Directions: For the material that follows, return exactly the lines from the one with "Forall (λ r, Variable_Name" through the one with "(index (df (self w)))) expected_end_time)", both ends included.

────────────────────────────────────────

(** The first character of a str, not its first byte. *)
Example getitem0_first_character :
  getitem0 (PStr "éte") = Ok (PStr "é")
  /\ getitem0 (PStr "sky") = Ok (PStr "s").
Proof. split; reflexivity. Qed.
Lemma insert_all_keys_first_seen seen :
  Map_keys (insert_all seen Map_new) = first_seen_ids seen.
Proof.
  unfold first_seen_ids.
  induction seen as [|repo seen IH] using rev_ind; [reflexivity|].
  rewrite insert_all_snoc, map_app, rev_app_distr. simpl.
  destruct (in_dec Z.eq_dec (id repo) (rev (map id seen))) as [Hin|Hnot].
  - rewrite <- IH. apply (@Map_set_present_keys _ _ _ Z_eqb_eq).
    apply insert_all_keys_in. left. now apply in_rev.
  - simpl. rewrite <- IH.
    rewrite (@Map_set_fresh _ _ _ Z_eqb_eq).
    + unfold Map_keys. now rewrite map_app.
    + intros Hin. apply insert_all_keys_in in Hin.
      destruct Hin as [Hin|[]]. apply Hnot. now apply in_rev in Hin.
Qed.

Lemma insert_all_distinct seen :
  NoDup (map id seen) ->
  insert_all seen Map_new = map (fun repo => (id repo, repo)) seen.
Proof.
  induction seen as [|repo seen IH] using rev_ind; intros Hnd;
    [reflexivity|].
  rewrite map_app in Hnd. simpl in Hnd.
  pose proof (NoDup_remove_1 _ _ _ Hnd) as Hnd'.
  pose proof (NoDup_remove_2 _ _ _ Hnd) as Hfresh.
  rewrite app_nil_r in Hnd', Hfresh.
  rewrite insert_all_snoc, IH by exact Hnd'.
  rewrite (@Map_set_fresh _ _ _ Z_eqb_eq).
  - now rewrite map_app.
  - unfold Map_keys. rewrite map_map. exact Hfresh.
Qed.

(** X2. The records that [fetchRepositories] returns stand in the order in
    which their ids were first seen among the items processed: an id seen
    again later keeps its place (and, by C5, takes the later payload). *)
Theorem fetchRepositories_first_seen_order github searchTerm type out :
  result (fetchRepositories github searchTerm type) = Normal out ->
  map id out = first_seen_ids (processed github searchTerm type).
Proof.
  intros H. rewrite fetchRepositories_result in H.
  destruct (result (fetch_pages github 3 searchTerm type 1 Map_new))
    as [m|e] eqn:E; [|discriminate].
  inversion H; subst out; clear H.
  apply fetch_pages_returns in E. fold (processed github searchTerm type) in E.
  subst m.
  rewrite keyed_by_id_ids by (apply keyed_by_id_insert_all; constructor).
  apply insert_all_keys_first_seen.
Qed.
(** X8. In a store built by the operations and free of inheritance cycles,
    when the address is registered with an object that has a chain of base
    links to [this], and every registration of the address carries that
    same handle, [find_object] on [this] returns the handle. *)
Theorem find_object_finds_derived h this object o q cq l :
  populated h → acyclic h →
  chain h q l this → h !! q = Some cq → objects_ cq !! object = Some (Some o) →
  (∀ q' cq' hdl, h !! q' = Some cq' → objects_ cq' !! object = Some hdl → hdl = Some o) →
  ∀ fuel, (size h ≤ fuel)%nat → ClassInfo.find_object fuel h this object = Some (Some o).
Proof.
  intros Hpop Hacyc Hchain Hq Hobj Huniq fuel Hfuel.
  pose proof (CastTable.populated_closed h Hpop) as Hclosed.
  pose proof (populated_linked h Hpop) as Hlinked.
  assert (is_Some (h !! this)) as Hthis by (eapply chain_end_live; eauto).
  destruct (find_object_total h object this fuel Hclosed Hlinked Hacyc Hthis Hfuel) as [r Hr].
  rewrite Hr. f_equal.
  apply (Registry.find_object_mono _ (fuel `max` S (size h + length l))) in Hr; [|lia].
  rewrite (find_object_complete_chain h object o Hclosed Hlinked Hacyc Huniq l q cq this) in Hr;
    [congruence|done..|lia].
Qed.

Lemma find_object_finds_derived_witness :
  populated Examples.c_b_a_wrapped ∧ acyclic Examples.c_b_a_wrapped ∧
  chain Examples.c_b_a_wrapped 3 [BaseClassInfo 2 id; BaseClassInfo 1 id] 1 ∧
  ClassInfo.find_object 3 Examples.c_b_a_wrapped 1 500 = Some (Some 7%nat).
Proof.
  split; [exact c_b_a_wrapped_populated|]. split; [exact c_b_a_wrapped_acyclic|].
  split; [exact c_b_a_wrapped_chain|].
  eapply (find_object_finds_derived Examples.c_b_a_wrapped 1 500 7%nat 3 _ _
            c_b_a_wrapped_populated c_b_a_wrapped_acyclic c_b_a_wrapped_chain).
  - vm_compute. reflexivity.
  - vm_compute. reflexivity.
  - exact c_b_a_wrapped_once.
  - vm_compute. lia.
Defined.
(** The call with exact times, and the shape of the dataset it leaves. *)
Lemma check_timestamp_exact_shape `{Extern} (w : World) (frequency : positive)
    (expected_start_time expected_end_time : option Z) (k : Z) :
  empty (df (self w)) = false →
  frame_ok (df (self w)) →
  tfilter (self w) = [] →
  grid_fits (index (df (self w))) expected_start_time expected_end_time
            frequency →
  ∃ w' new,
    check_timestamp frequency expected_start_time expected_end_time k true w
      = (Ok tt, w') ∧
    test_results (self w') = test_results (self w) ++ new ∧
    Forall (λ r, Variable_Name r = LStr "" ∧ Error_Flag r ∈ timestamp_flags)
           new ∧
    index (df (self w')) =
      date_range
        (default (foldr Z.min (hd 0 (index (df (self w))))
                        (index (df (self w)))) expected_start_time)
        (default (foldr Z.max (hd 0 (index (df (self w))))
                        (index (df (self w)))) expected_end_time)
        (ms frequency) ∧
    StronglySorted Z.lt (index (df (self w'))) ∧
    colnames (df (self w')) = List.filter not_TEMP (colnames (df (self w))) ∧
    frame_ok (df (self w')) ∧
    objects w' = objects w.
Proof.
  intros He Hok Htf Hfit.
  destruct (check_timestamp_exact_run w frequency expected_start_time
              expected_end_time k He Hok Htf Hfit)
    as (new1 & new2 & new3 & Hrun & H1 & H2 & H3 & _).
  eexists _, (new1 ++ new2 ++ new3). split; [exact Hrun|].
  split; [done|]. split.
  { repeat apply Forall_app_2;
      (eapply Forall_impl; [eassumption|]); intros r [? ->];
      (split; [done|]); unfold timestamp_flags; set_solver. }
  split; [done|]. split.
  { apply date_range_sorted. unfold ms. lia. }
  split; [|split; [apply frame_ok_reindex|done]].
  cbn [with_df self df]. rewrite colnames_reindex, colnames_del_TEMP.
  rewrite colnames_take_rows.
  change (λ n, negb (bool_decide (n = LStr "TEMP"))) with not_TEMP.
  unfold not_TEMP. rewrite colnames_set_TEMP.
  destruct (is_monotonic _); [done|].
  unfold sort_index. by rewrite colnames_take_rows.
Qed.
(** * PicSec crypto core: a shallow embedding of [packages/crypto]

    The development follows the TypeScript sources of the package:
    - [seedPhrase.ts]: recovery phrase validation, normalisation, entropy
      extraction and the quiz positions;
    - [encrypt.ts]: the versioned secretbox payload ([encrypt], [decrypt]);
    - [keys.ts]: key derivation and the Base64 key validators;
    - [share.ts]: sender-authenticated key exchange and the batch grant;
    - [constants.ts]: the payload layout and the key lengths.

    JavaScript exceptions are values of [result]; the two random sources
    ([nacl.randomBytes] and [Math.random]) are explicit.  Strings are
    sequences of UTF-16 code units; the Unicode operations of the engine
    ([toLowerCase], [normalize]) are an interface ([Unicode]).  The
    third-party packages the code calls ([tweetnacl], [tweetnacl-util],
    [bip39]) are interfaces ([NaCl], [Util]) or, for [bip39], a
    transcription of its decoding routine over a wordlist that is a
    parameter; the algorithms of [tweetnacl] are given as one
    implementation of [NaCl]. *)

From Stdlib Require Import String Ascii Strings.Byte NArith ZArith Bool Arith Lia List.
From Stdlib Require Import Sorting.Sorted Sorting.Permutation.
From Stdlib Require Uint63.
Import ListNotations.

Set Implicit Arguments.

(* ================================================================== *)
(** * JavaScript values used by the package *)
(* ================================================================== *)

(** A [Uint8Array] is a list of bytes. *)
Definition bytes := list byte.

────────────────────────────────────────

Solution:
    Forall (λ r, Variable_Name r = LStr "" ∧ Error_Flag r ∈ timestamp_flags)
           new ∧
    index (df (self w')) =
      date_range
        (default (foldr Z.min (hd 0 (index (df (self w))))
                        (index (df (self w)))) expected_start_time)
        (default (foldr Z.max (hd 0 (index (df (self w))))
                        (index (df (self w)))) expected_end_time)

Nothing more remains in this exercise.